== Action item ==
After finding the line with "scanFrom rules k r" in the entries below, retype exactly each line from there through the line with "Definition daysBeforeMonth (y", including that final line.

*** Data

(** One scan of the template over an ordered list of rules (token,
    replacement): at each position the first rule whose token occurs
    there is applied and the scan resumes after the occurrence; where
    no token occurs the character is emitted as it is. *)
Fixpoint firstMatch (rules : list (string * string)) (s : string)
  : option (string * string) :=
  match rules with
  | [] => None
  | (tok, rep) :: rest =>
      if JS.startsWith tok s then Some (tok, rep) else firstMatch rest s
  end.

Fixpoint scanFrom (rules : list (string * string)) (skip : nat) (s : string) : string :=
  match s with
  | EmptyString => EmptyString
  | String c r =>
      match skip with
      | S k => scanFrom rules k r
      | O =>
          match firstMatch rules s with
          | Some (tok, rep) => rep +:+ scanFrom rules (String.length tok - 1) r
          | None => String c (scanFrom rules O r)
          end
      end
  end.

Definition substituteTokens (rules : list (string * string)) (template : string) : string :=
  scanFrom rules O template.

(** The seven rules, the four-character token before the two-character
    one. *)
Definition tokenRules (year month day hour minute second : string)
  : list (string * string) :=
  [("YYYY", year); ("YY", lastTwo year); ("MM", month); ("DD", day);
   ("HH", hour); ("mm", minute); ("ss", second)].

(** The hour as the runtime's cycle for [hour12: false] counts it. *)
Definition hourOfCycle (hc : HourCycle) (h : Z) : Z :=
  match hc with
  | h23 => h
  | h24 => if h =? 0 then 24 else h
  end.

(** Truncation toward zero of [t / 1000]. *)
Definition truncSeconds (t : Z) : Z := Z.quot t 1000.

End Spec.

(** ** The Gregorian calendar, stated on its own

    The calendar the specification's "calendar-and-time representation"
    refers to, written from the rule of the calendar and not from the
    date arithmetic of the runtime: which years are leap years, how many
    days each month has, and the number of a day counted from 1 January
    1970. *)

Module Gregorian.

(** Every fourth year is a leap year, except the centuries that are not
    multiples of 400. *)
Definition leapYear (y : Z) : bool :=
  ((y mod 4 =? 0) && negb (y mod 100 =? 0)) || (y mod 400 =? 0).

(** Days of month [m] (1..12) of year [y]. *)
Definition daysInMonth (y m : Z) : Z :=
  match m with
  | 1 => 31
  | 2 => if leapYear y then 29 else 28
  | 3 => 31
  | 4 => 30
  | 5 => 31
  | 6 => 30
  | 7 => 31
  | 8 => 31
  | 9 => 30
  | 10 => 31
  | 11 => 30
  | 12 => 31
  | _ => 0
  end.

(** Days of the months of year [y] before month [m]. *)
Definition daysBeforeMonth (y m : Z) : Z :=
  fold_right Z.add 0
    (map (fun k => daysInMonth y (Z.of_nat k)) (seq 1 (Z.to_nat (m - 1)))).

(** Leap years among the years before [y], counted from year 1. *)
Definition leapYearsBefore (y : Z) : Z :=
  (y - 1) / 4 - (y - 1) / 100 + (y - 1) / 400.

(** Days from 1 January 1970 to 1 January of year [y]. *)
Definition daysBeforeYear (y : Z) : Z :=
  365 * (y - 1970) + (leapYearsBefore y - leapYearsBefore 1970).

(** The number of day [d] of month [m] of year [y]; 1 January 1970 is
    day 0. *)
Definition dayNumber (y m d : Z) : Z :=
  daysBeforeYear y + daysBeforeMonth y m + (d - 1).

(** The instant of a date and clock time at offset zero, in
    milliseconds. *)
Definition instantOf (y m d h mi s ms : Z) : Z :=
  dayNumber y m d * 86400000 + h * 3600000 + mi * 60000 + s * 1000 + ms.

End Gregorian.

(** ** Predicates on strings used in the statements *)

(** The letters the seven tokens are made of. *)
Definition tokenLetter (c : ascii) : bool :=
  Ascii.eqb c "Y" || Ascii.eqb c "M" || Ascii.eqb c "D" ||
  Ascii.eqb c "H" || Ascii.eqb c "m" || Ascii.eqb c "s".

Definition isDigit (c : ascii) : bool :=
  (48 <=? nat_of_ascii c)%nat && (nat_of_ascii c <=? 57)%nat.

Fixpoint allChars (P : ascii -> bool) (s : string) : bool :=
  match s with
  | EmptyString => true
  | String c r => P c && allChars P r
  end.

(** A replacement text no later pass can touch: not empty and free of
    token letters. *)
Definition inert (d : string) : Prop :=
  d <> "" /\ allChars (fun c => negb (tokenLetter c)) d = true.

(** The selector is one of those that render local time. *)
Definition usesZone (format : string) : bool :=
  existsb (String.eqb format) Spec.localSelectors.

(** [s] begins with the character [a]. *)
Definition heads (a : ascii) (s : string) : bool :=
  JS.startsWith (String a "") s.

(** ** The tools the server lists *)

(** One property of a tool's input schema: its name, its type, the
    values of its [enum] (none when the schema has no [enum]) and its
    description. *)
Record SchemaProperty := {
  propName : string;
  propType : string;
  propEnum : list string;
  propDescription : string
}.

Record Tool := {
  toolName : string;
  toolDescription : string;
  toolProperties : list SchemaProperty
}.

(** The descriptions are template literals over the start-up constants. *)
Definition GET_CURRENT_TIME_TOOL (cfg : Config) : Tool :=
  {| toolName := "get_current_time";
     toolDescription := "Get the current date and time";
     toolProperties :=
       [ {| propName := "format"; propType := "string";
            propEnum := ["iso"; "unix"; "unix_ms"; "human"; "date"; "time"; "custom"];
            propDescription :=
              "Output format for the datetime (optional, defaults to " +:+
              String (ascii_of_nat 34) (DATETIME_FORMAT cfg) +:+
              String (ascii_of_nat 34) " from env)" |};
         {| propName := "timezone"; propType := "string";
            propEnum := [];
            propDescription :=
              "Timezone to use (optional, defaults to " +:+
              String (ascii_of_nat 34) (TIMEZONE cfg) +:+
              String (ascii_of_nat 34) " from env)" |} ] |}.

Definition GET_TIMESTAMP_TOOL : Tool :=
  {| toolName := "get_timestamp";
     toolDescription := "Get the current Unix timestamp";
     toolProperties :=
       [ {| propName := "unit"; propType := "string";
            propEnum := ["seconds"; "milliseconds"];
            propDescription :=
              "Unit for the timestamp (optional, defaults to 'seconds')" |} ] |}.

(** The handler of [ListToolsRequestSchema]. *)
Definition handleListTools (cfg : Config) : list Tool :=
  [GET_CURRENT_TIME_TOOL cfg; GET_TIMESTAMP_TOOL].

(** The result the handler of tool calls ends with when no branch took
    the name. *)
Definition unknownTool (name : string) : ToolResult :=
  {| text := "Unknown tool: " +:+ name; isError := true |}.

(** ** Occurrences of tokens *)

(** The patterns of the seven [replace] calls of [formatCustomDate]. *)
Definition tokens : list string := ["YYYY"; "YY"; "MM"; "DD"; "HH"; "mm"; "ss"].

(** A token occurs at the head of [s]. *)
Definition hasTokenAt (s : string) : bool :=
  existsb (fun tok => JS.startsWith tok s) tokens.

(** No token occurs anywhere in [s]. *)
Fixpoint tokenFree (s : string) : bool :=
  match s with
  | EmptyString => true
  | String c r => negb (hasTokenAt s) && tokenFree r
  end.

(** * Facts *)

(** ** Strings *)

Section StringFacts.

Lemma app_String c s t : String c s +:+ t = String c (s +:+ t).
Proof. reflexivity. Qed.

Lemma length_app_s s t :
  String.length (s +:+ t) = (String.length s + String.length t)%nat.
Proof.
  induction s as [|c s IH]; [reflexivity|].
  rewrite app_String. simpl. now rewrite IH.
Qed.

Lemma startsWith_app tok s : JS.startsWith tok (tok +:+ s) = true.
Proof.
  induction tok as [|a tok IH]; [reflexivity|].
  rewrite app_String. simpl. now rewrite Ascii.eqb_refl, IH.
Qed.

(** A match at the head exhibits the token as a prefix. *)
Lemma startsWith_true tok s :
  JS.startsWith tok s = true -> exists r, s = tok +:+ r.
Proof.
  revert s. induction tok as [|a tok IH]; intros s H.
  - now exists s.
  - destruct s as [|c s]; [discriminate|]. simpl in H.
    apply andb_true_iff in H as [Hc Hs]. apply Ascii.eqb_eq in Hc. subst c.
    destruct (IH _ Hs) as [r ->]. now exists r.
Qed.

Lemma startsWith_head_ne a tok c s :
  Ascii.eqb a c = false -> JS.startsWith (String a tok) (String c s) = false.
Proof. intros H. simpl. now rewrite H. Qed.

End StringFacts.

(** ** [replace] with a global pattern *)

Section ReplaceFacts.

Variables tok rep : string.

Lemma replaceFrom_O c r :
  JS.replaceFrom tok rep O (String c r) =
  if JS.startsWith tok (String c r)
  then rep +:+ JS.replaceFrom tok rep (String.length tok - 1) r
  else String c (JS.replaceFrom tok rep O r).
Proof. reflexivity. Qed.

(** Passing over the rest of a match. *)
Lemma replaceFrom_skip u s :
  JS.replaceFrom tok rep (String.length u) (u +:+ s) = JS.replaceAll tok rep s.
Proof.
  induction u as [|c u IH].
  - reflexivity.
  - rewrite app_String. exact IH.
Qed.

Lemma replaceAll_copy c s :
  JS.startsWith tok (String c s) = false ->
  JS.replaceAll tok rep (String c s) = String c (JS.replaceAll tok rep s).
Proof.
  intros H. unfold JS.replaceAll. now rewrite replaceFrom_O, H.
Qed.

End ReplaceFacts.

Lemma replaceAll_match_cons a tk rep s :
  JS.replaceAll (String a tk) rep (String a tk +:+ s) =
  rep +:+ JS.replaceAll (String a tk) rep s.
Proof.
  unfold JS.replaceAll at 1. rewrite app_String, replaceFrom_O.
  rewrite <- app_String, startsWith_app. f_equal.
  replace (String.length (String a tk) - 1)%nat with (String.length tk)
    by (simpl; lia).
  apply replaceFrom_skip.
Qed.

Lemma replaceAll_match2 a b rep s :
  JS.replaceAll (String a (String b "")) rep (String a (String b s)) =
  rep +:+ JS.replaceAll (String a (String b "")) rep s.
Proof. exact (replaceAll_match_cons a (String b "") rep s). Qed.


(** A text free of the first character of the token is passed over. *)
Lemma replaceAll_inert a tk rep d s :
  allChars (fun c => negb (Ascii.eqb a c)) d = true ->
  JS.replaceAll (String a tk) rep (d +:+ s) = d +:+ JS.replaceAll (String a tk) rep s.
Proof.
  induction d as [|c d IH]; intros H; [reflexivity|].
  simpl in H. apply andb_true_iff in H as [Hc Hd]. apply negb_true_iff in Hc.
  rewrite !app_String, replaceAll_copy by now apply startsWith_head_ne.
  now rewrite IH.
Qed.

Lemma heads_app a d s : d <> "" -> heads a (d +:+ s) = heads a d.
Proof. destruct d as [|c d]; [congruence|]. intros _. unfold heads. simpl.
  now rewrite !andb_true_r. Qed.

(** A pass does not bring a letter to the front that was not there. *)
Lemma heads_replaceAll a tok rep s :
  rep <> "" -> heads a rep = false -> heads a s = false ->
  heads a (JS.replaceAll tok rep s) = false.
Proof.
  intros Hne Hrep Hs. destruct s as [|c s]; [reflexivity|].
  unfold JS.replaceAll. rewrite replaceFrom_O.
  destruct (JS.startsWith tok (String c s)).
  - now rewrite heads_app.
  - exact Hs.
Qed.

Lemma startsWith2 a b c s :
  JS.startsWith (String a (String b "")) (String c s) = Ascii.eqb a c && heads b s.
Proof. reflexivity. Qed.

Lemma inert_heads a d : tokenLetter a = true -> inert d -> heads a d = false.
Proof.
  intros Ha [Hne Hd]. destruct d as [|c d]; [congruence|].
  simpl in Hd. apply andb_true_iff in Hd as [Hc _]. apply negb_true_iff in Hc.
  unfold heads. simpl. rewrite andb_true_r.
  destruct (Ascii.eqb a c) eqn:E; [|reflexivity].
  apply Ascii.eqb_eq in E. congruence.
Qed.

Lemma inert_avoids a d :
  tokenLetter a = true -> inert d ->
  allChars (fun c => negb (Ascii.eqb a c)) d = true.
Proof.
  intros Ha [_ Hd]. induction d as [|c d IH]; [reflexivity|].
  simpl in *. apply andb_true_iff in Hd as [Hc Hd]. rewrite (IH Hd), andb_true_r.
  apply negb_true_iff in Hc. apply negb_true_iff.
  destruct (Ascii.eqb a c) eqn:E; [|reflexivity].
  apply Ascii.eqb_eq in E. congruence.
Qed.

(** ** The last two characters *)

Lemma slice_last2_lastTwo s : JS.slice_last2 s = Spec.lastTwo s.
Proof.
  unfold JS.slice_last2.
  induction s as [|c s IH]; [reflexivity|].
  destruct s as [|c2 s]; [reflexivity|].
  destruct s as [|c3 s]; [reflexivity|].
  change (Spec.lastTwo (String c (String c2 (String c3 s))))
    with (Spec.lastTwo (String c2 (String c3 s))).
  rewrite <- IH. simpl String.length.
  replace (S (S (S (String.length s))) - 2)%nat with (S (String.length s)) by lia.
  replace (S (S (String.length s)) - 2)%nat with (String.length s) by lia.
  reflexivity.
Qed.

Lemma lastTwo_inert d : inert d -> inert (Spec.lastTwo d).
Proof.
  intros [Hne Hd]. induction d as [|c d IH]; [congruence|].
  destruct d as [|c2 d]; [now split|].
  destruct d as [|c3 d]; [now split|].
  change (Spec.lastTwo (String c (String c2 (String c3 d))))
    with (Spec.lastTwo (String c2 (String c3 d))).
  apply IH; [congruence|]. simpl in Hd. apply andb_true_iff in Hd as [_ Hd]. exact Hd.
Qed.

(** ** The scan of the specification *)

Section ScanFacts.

******

== Exercise result ==
      | S k => scanFrom rules k r
      | O =>
          match firstMatch rules s with
          | Some (tok, rep) => rep +:+ scanFrom rules (String.length tok - 1) r
          | None => String c (scanFrom rules O r)
          end
      end
  end.

Definition substituteTokens (rules : list (string * string)) (template : string) : string :=
  scanFrom rules O template.

(** The seven rules, the four-character token before the two-character
    one. *)
Definition tokenRules (year month day hour minute second : string)
  : list (string * string) :=
  [("YYYY", year); ("YY", lastTwo year); ("MM", month); ("DD", day);
   ("HH", hour); ("mm", minute); ("ss", second)].

(** The hour as the runtime's cycle for [hour12: false] counts it. *)
Definition hourOfCycle (hc : HourCycle) (h : Z) : Z :=
  match hc with
  | h23 => h
  | h24 => if h =? 0 then 24 else h
  end.

(** Truncation toward zero of [t / 1000]. *)
Definition truncSeconds (t : Z) : Z := Z.quot t 1000.

End Spec.

(** ** The Gregorian calendar, stated on its own

    The calendar the specification's "calendar-and-time representation"
    refers to, written from the rule of the calendar and not from the
    date arithmetic of the runtime: which years are leap years, how many
    days each month has, and the number of a day counted from 1 January
    1970. *)

Module Gregorian.

(** Every fourth year is a leap year, except the centuries that are not
    multiples of 400. *)
Definition leapYear (y : Z) : bool :=
  ((y mod 4 =? 0) && negb (y mod 100 =? 0)) || (y mod 400 =? 0).

(** Days of month [m] (1..12) of year [y]. *)
Definition daysInMonth (y m : Z) : Z :=
  match m with
  | 1 => 31
  | 2 => if leapYear y then 29 else 28
  | 3 => 31
  | 4 => 30
  | 5 => 31
  | 6 => 30
  | 7 => 31
  | 8 => 31
  | 9 => 30
  | 10 => 31
  | 11 => 30
  | 12 => 31
  | _ => 0
  end.

(** Days of the months of year [y] before month [m]. *)
Definition daysBeforeMonth (y m : Z) : Z :=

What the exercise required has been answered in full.